As in most conventional artificial foot constructions a surrounding
rubber 25 is poured and cured in a mold which restricts it to the
shape of a foot so that sole plate 18, spring 16, and ankle plate
14 are all encased within the artificial limb. Typically, rubber 25
is conformed to the shape of the foot of the wearer.
Referring to FIG. 2, the bottom of sole plate 18 may be viewed.
Typically, this plate is apertured at a large aperture 30 so as to
provide exposure through the sole of the foot and the center of the
coil spring to the bottom side of ankle plate 14. This permits a
wrench or the like to tighten a nut 33 on a bolt 35 to effect rigid
attachment of the ankle plate 14 to the ankle A of an artificial
limb.
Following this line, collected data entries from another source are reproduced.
(** X20.  Before the count is loaded the client asks about no poll.  With
    fewer than 2^32 polls the ids it asks about are 1 to the poll count in
    order, which are exactly the ids on which [getVote] does not revert.
    From 2^32 polls on [voteIds] throws, for a conversion to a number that
    does not take a count of 2^53 or more below 2^53. *)
Theorem voteIds_are_the_polls Number w :
  reachable w →
  (∀ z, 0 ≤ z < 2 ^ 53 → Number z = z) →
  VoteApp.voteIds Number None = Some [] ∧
  (_voteCount w < 2 ^ 32 →
   ∃ ids, VoteApp.voteIds Number (Some (_voteCount w)) = Some ids ∧
     ids = (λ k, Z.of_nat k + 1) <$> seq 0 (Z.to_nat (_voteCount w)) ∧
     ∀ i, 0 ≤ i → (i ∈ ids ↔ outcome (getVote i w) = None)) ∧
  (2 ^ 32 ≤ _voteCount w →
   (∀ z, 2 ^ 53 ≤ z → 2 ^ 53 ≤ Number z) →
   VoteApp.voteIds Number (Some (_voteCount w)) = None).
Proof.
  intros Hr HN. apply reachable_wf in Hr. pose proof (wf_count w Hr) as H0.
  split; [done|]. split; cycle 1.
  { intros Hge Hmono. unfold VoteApp.voteIds.
    rewrite (proj2 (Z.eqb_neq _ _)) by lia.
    apply (proj2 (Z.ltb_ge _ _)) in Hge as Hge'.
    destruct (decide (_voteCount w < 2 ^ 53)) as [Hs|Hs].
    - rewrite HN by lia. by rewrite (proj2 (Z.ltb_ge _ _)) by lia.
    - pose proof (Hmono (_voteCount w) ltac:(lia)).
      by rewrite (proj2 (Z.ltb_ge _ _)) by lia. }
  intros Hlt. eexists. split_and!; [|done|].
  - unfold VoteApp.voteIds.
    assert (Hc : (if _voteCount w =? 0 then 0 else Number (_voteCount w))
                 = _voteCount w).
    { destruct (_voteCount w =? 0) eqn:Hz; b2p; [done|]. apply HN. lia. }
    rewrite Hc. by rewrite (proj2 (Z.ltb_lt _ _) Hlt).
  - intros i Hi. rewrite list_elem_of_fmap.
    unfold getVote, mbind, tx_bind. rewrite _getVote_eq.
    destruct ((i =? 0) || (i >? _voteCount w)) eqn:Hex.
    + assert (¬ 1 ≤ i ≤ _voteCount w) by (rewrite <- exists_test; congruence).
      split; [|done]. intros (k & -> & Hk%elem_of_seq). lia.
    + apply exists_test in Hex; [|done]. tx_unfold. split; [done|]. intros _.
      exists (Z.to_nat (i - 1)). rewrite elem_of_seq. lia.
Qed.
Additionally, sole plate 18, typically made of a relatively
heavy steel, is provided with one or more cut-outs 37 to lighten
its weight.
Spring 16 is selected along certain defined parameters. Typically,
the spring is selected to a diameter which is slightly smaller than
the width of the foot in the vicinity of ankle A. Secondly, the
compressive force of the spring is selected so that the full weight
of the wearer being placed on the foot will result in approximately
one-fourth of an inch compression of the spring. In the case of a
185 pound man, when full weight is placed on spring 16 compression
of one-fourth of an inch will result. Finally, the spring is
selected to provide a columnar resistance so that side-to-side
bending of plate 18 about an axis 40 taken from the ball of the
foot at 20 to the heel of the foot at 22 is resisted but
nevertheless permitted. (see FIGS. 4a and 4b.)
It can be thus seen that sole plate 18 is in effect cantilevered to
ankle 14 by the spring action of spring 16.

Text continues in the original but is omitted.